On July 25 2018 the U.S. SEC issued a so-called Section 21(a) report of its investigation into an offering of cryptographic blockchain tokens by “The DAO,” the acronym of “Distributed Autonomous Organization. Even though the SEC did not take any enforcement action against The DAO people, the agency warned others engaged in similar activities that an unregistered public placement of security tokens may be an illegal public offering of securities. Consequently, many of the thousands Tokens Sales carried out after the issuance of this DAO report must be regarded as such illegal securities transactions.
The DAO Standard for Security Tokens
For the SEC, the findings of the DAO report provided a guideline for its investigations and enforcement actions against token issuers (ICO issuers), broker-dealers and exchanges. Since then, the SEC has referred to the DAO Report in almost all charges and settlements, e.g. in the TokenLot case:
This is the SEC’s first case charging unregistered broker-dealers for selling digital tokens after the SEC issued The DAO Report in 2017 cautioning that those who offer and sell digital securities must comply with the federal securities laws […] TokenLot operated from July 2017 through late February, with most of its business occurring after The DAO Report on the applicability of securities laws to digital assets.
The SEC demonstrated that it will take action against all responsible parties involved in ICOs and public Token Sales. The pattern is easy to see. Essentially, the SEC takes action against unregulated security tokens as well as against securities fraud through false statements and misleading information provided by issuers and their advisors. Read our report on security fraud and misleading information here.

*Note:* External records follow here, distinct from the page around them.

Lemma reset_where_spec sel fs p0 p :
  kin p0 p -> let q := reset_where sel fs p in
  kin p0 q /\
  (forall i, if match fs !! i with Some f => sel f | None => false end then wiped i q else untouched i p q) /\
  (dirty p = true -> dirty q = true) /\
  ((length fs <= length (files p))%nat -> existsb sel fs = true -> dirty q = true).
Proof.
  intros Hk. induction fs as [|f fs IH] using rev_ind; [by split_and!|]. rewrite reset_where_snoc. cbv zeta in *.
  destruct IH as (IK & IS & ID & IE). destruct (reset_at p0 (reset_where sel fs p) (length fs) IK) as (R1 & R2 & R3 & R4 & R5).
  assert (Hlen : length (files (reset_where sel fs p)) = length (files p)).
  { destruct IK as (_ & _ & H1), Hk as (_ & _ & H2). rewrite <- H2 in H1. apply (f_equal length) in H1. by rewrite !length_map in H1. }
  split_and!.
  - by destruct (sel f).
  - intros i. specialize (IS i). destruct (decide (i = length fs)) as [->|Hi].
    + rewrite lookup_app_r, Nat.sub_diag by lia. cbn. rewrite lookup_ge_None_2 in IS by lia.
      by destruct (sel f).
    + assert (Hl : (fs ++ [f]) !! i = fs !! i).
      { destruct (decide (i < length fs)%nat); [by rewrite lookup_app_l|]. rewrite !lookup_ge_None_2; [done|lia|rewrite length_app; cbn; lia]. }
      rewrite Hl. destruct (sel f); [|done]. specialize (R3 i Hi).
      destruct (match fs !! i with Some g => sel g | None => false end); [by apply (wiped_frame _ _ _ R3)|].
      unfold untouched in *. congruence.
  - intros Hd. destruct (sel f); auto.
  - rewrite length_app, existsb_app. cbn. intros Hl Hs. destruct (sel f); [apply R4; lia|].
    apply IE; [lia|]. by rewrite orb_false_r in Hs.
Qed.

(** What invalidateDamaged selects. *)
Definition selected (lower : bytes -> bytes) (damaged : list bytes) (n : NZB) (f : File) : bool :=
  if existsb (named lower damaged) (nFiles n) then named lower damaged f else negb (is_par2 f).
Lemma invalidated_selected lower p n damaged :
  invalidated lower p n damaged = reset_where (selected lower damaged n) (nFiles n) p.
Proof.
  unfold invalidated, selected, resetAllContent.
  assert (He : (0 <? length (List.filter (named lower damaged) (nFiles n)))%nat = existsb (named lower damaged) (nFiles n)).
  { induction (nFiles n) as [|f fs IH]; [done|]. cbn. by destruct (named lower damaged f). }
  rewrite He. by destruct (existsb _ _).
Qed.
Lemma selected_some lower damaged n :
  (exists f, f ∈ nFiles n /\ is_par2 f = false) -> existsb (selected lower damaged n) (nFiles n) = true.
Proof.
  intros (f & Hf & Hp). unfold selected. destruct (existsb (named lower damaged) (nFiles n)) eqn:E; [by rewrite <- E|].
  apply existsb_exists. exists f. split; [by apply list_elem_of_In|]. by rewrite Hp.
Qed.

(** Sizes the progress file can hold. *)
Record trackable (sha256 : bytes -> bytes) (n : NZB) : Prop := {
  tk_hash : length (Fingerprint sha256 n) = 32%nat;
  tk_files : Z.of_nat (length (nFiles n)) < 2 ^ 16;
  tk_segs : Forall (fun f => Z.of_nat (length (fSegments f)) < 2 ^ 31) (nFiles n)
}.

Lemma load_files_segs fs gs data : load_files fs data = Some gs -> map segCount gs = map segCount fs.
Proof.
  revert gs data. induction fs as [|f fs IH]; intros gs data; cbn; [intros [= <-]; done|].
  case_if; [done|]. case_if; [done|]. case_if; [done|].
  destruct (load_files fs _) as [gs'|] eqn:El; [|done]. intros [= <-]. cbn. f_equal. by eapply IH.
Qed.
Lemma kin_load sha256 n now prog :
  trackable sha256 n -> (forall data, prog = Some data -> wf_bytes data) ->
  kin (NewProgressTracker sha256 n now) (snd (Load (NewProgressTracker sha256 n now) prog)).
Proof.
  intros [_ _ Hs] Hp. set (p0 := NewProgressTracker sha256 n now).
  assert (Hw : wf (snd (Load p0 prog))).
  { destruct prog as [data|].
    - apply (reach_wf sha256 n Hs). apply reach_load; [constructor|by apply Hp].
    - apply (reach_wf sha256 n Hs). constructor. }
  split; [done|]. unfold Load. destruct prog as [data|]; [|done]. do 5 (case_if; [done|]).
  destruct (load_files _ _) as [gs|] eqn:El; [|done]. split; [done|]. cbn [snd files]. by apply load_files_segs in El.
Qed.

(** A saved invalidation is what the next attempt loads. *)
Lemma invalidation_loads sha256 lower n now now' p damaged prog at_ :
  trackable sha256 n -> kin (NewProgressTracker sha256 n now) p -> (exists f, f ∈ nFiles n /\ is_par2 f = false) ->
  let '(prog', p') := invalidateDamaged lower p n damaged prog at_ IOOk in
  dirty p' = false /\
  exists q, Load (NewProgressTracker sha256 n now') prog' = (true, q) /\
    forall i f, nFiles n !! i = Some f -> if selected lower damaged n f then wiped i q else untouched i p q.
Proof.
  intros [T1 T2 T3] Hk Hc. unfold invalidateDamaged. rewrite invalidated_selected.
  destruct (reset_where_spec (selected lower damaged n) (nFiles n) _ p Hk) as (R1 & R2 & _ & R4).
  set (q := reset_where _ _ _) in *.
  assert (Hlen : forall r, kin (NewProgressTracker sha256 n now) r -> length (files r) = length (nFiles n)).
  { intros r (_ & _ & Hr). apply (f_equal length) in Hr. rewrite !length_map in Hr. rewrite Hr. cbn. apply length_map. }
  assert (Hd : dirty q = true) by (apply R4; [by rewrite (Hlen p Hk)|by apply selected_some]).
  unfold Flush, flush_snapshot. rewrite Hd. cbn [flush_write]. split; [done|].
  rewrite (Load_encode q) by
    (first [apply R1 | destruct R1 as (_ & -> & _); exact T1 | rewrite (Hlen q R1); exact T2 |
            destruct R1 as (_ & R1 & _); by rewrite R1 | destruct R1 as (_ & _ & R1); by rewrite R1]).
  eexists. split; [reflexivity|]. intros i f Hf. specialize (R2 i). rewrite Hf in R2.
  destruct (selected lower damaged n f); [|done]. by apply (wiped_frame i q).
Qed.

(** * One attempt *)

(** The verdict Process passes on is par2's. *)
Lemma Process_verdict `{GoSort (list Z * list Z)} files password cleanup l env r removed :
  fst (fst (Process files password cleanup l env)) = Ok (r, removed) ->
  let first := match findPar2File (statAtVerify env) (order env 0 files) with
               | Some _ => fst (fst (runPar2Step (par2 env) zeroResult))
               | None => zeroResult
               end in
  Verified r = Verified first /\ Corrupt r = Corrupt first /\ DamagedFiles r = DamagedFiles first.
Proof.
  unfold Process. destruct (findPar2File _ _); [destruct (runPar2Step _ _) as [[r1 calls] fetched]|];
    (destruct (findFirstRar _ _ _); [case_if; [done|]; destruct (extract env) as [x|[]]; try done|]);
    cbn; intros [= <- <-]; done.
Qed.

Section Attempt.
Context `{GoSort Segment} `{GoSort (list Z * list Z)}.
Context (sha256 lower : bytes -> bytes) (foldEq : bytes -> bytes -> bool) (Log : spec_float -> spec_float)
  (decodeXML : bytes -> option xmlNZB).

Definition tolerance_of (n : NZB) : spec_float := if HasPar2 n then missingSegmentTolerance else zeroTolerance.

(** The articles of the NZB that the task names were fetched without an error: what
    every attempt did that got as far as post-processing. *)
Record fetched_nzb (st : jobState) (task : nzbTask) (env : jobEnv) (n : NZB) (title : bytes) (dir : resumeDir)
    (o : nzbOutcome) (files : filesMap) (fs : outputDir) : Prop := {
  fn_id : exists nzbID, fst (resolveNzbID Log (js_u st) task (je_search env)) = Ok (nzbID, title) /\
            load_nzb decodeXML (js_resume st) (ntID task) nzbID env = (Ok n, dir);
  fn_articles : DownloadNZB (tolerance_of n) (je_elsewhere env) n (js_fs st)
                  (Some (snd (Load (NewProgressTracker sha256 n (je_start env)) (js_progress st)))) (je_runs env) = Some o;
  fn_ok : nerr o = None;
  fn_index : downloadPar2Index n (nresults o) (nfs o) (je_index env) = Some (files, fs)
}.

(** The NZB is one the parser made of some bytes. *)
Lemma load_nzb_parsed dir taskID nzbID env n dir' :
  load_nzb decodeXML dir taskID nzbID env = (Ok n, dir') -> exists data, ParseBytes decodeXML data = Some n.
Proof.
  unfold load_nzb. destruct (loadOrFetchNzb dir taskID nzbID (je_fetch1 env)) as [[[data fc]|] ops1]; [|done].
  destruct (ParseBytes decodeXML data) as [n1|] eqn:E1; [intros [= <- _]; eauto|]. case_if; [done|].
  destruct (loadOrFetchNzb _ _ _ (je_fetch2 env)) as [[[data2 fc2]|] ops2]; [|done].
  destruct (ParseBytes decodeXML data2) as [n2|] eqn:E2; [intros [= <- _]; eauto|done].
Qed.

Lemma resolve_active u m task resp :
  fst (resolveNzbID Log (set_active u m) task resp) = fst (resolveNzbID Log u task resp).
Proof.
  unfold resolveNzbID. case_if; [done|]. cbn. destruct (nzbCache u !! ntID task); [done|].
  unfold searchBestNzb. cbn. by repeat case_match.
Qed.

Lemma Download_inv st task outDir shortID env res st' :
  Download sha256 lower foldEq Log decodeXML st task outDir shortID env = Some (res, st') ->
  match res with Ok _ | Err (JCorrupt _) => True | _ => False end ->
  exists n title dir o files fs p3 prog3,
    fetched_nzb st task env n title dir o files fs /\
    deliver lower foldEq n task title (usenetTaskDir (je_lexists env) (je_isDir env) outDir (ntTitle task) shortID) files fs
      (nmissing o) (default (snd (Load (NewProgressTracker sha256 n (je_start env)) (js_progress st))) (ntrk o)) (js_progress st) env
      = (res, p3, prog3) /\
    js_progress st' = fst (Flush p3 prog3 (je_exitAt env) (je_exitIO env)) /\ js_resume st' = dir.
Proof.
  unfold Download. set (u := set_active (js_u st) _).
  pose proof (resolve_active (js_u st) (<[ntID task := mkActive false None]> (active (js_u st))) task (je_search env)) as Hr.
  fold u in Hr. destruct (resolveNzbID Log u task (je_search env)) as [[[nzbID title]|e] u1]; [|by intros [= <- <-]].
  destruct (load_nzb decodeXML (js_resume st) (ntID task) nzbID env) as [[n|e] dir] eqn:El.
  2:{ intros [= <- <-]. revert El. unfold load_nzb. repeat case_match; intros; simplify_eq; done. }
  unfold run_job. destruct (Load _ _) as [resumed p] eqn:Ep.
  destruct (if resumed then None else _) as [d|]; [by intros [= <- <-]|].
  destruct (streamFetcher u1 (je_pool env)) as [[c|e] u2]; [|by intros [= <- <-]].
  unfold fetch_release. destruct (je_mkdir env) as [nd|]; [intros [= <- <-]; by case_if|].
  destruct (DownloadNZB _ _ _ _ _ _) as [o|] eqn:Ed; [|done].
  destruct (nerr o) as [e|] eqn:En; [by intros [= <- <-]|].
  destruct (downloadPar2Index _ _ _ _) as [[files fs]|] eqn:Ei; [|done].
  destruct (deliver _ _ _ _ _ _ _ _ _ _ _ _) as [[res' p3] prog3] eqn:Edl. intros [= <- <-] _.
  exists n, title, dir, o, files, fs, p3, prog3. rewrite Ep. cbn [snd]. split; [|done].
  split; [exists nzbID|rewrite Ep|..]; done.
Qed.
End Attempt.

Section Theorems.
Context `{GoSort Segment} `{GoSort (list Z * list Z)}.
Context (sha256 lower : bytes -> bytes) (foldEq : bytes -> bytes -> bool) (Log : spec_float -> spec_float)
  (decodeXML : bytes -> option xmlNZB).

Definition of Security Token
Currently, no generally accepted and applicable legal definition of security token across the different jurisdictions is available. In this regard, the different legal situations in the individual jurisdictional regimes must also be pointed out. Particularly between continental Europe and North America, there are different approaches to the assessment of financial instruments. What is certain, however, is that every offering of tokens to US citizens automatically entails a responsibility on the part of the US authorities. In addition, the SEC, as the leading international regulator, has a high level of authority, especially in connection with financial innovations. So what does the SEC’s Security Token Definition look like?
The DAO report states that where an ICO or other distribution of tokens is presented to investors as an investment opportunity—implicitly or explicitly on the basis of profits that investors (token holders) might derive from the future success of a business, or from selling the tokens into a rising market—the SEC will conclude that the tokens are securities. If this broad definition of a security token were applied, more than 90% of all ICOs would presumably qualify as securities transactions.
A worthwhile reading on the DAO Report and its consequences can be found on the Harvard Law School Forum.
Consequences of Unregistered Public Security Token Offerings
Before security token can be offered for sale to the public, they first must be registered with the Securities and Exchange Commission (SEC) in the US. Any security token that does not have an effective registration statement on file with the SEC is considered “unregistered.” Most other regulatory regimes do have a similar approach. There are, of course, exemptions such as raising capital by soliciting investments from “qualified investors.”
For the issuer, not only the public offering of unregistered securities to the public constitutes a violation of securities laws, but also the involvement of an unregistered broker-dealer in the sale and distribution process. In the definition of securities laws in most countries – first and foremost the U.S. with the Securities and Exchange Commission (SEC) – securities may only be sold to potential investors by licensed (registered) broker-dealers. So even if the issuer had registered the security token as a security with the supervisory authority, the involvement of an unregistered broker-dealer would be illegal. As a matter of fact during the past 18 months most of the ICOs and Token Sales advisors/promoters/affiliates acted as broker-dealers under securities laws. Furthermore, exchanges trading security tokens will need to register and receive a respective license.
That said, the legal problems in issuing, distributing and selling security tokens will arise on three levels:
- Issuer sells and distributes unregistered securities (most often with the support of unregistered broker-dealers);
- Advisors, Promotors, and Affiliate sell and distribute unregistered securities as unregistered dealer-brokers;
- Exchange provide trading facilities for unregistered securities without a license;
It doesn’t need a rocket scientist to assume that the SEC and other financial regulators will go for those illicit ICOs and their actors. Finally, many investors and their lawyers will take this situation to rescind the subscription contracts and ask for payback of their funds – if the tokens will not result in the huge profits as promised and as expected.
An additional problem of the ICOs are the many false and misleading statements in whitepapers, social media, and press releases. It will probably take years before the market has digested the many criminal complaints, regulatory enforcement actions, and penalties. Disappointed investors are usually well advised to use any means to get their money back and lawyers are happy about every new lawsuit. That is their business. Also, the regulators have built up personal resources worldwide to prosecute crypto-related misdemeanors. These new resources must be fed with new cases.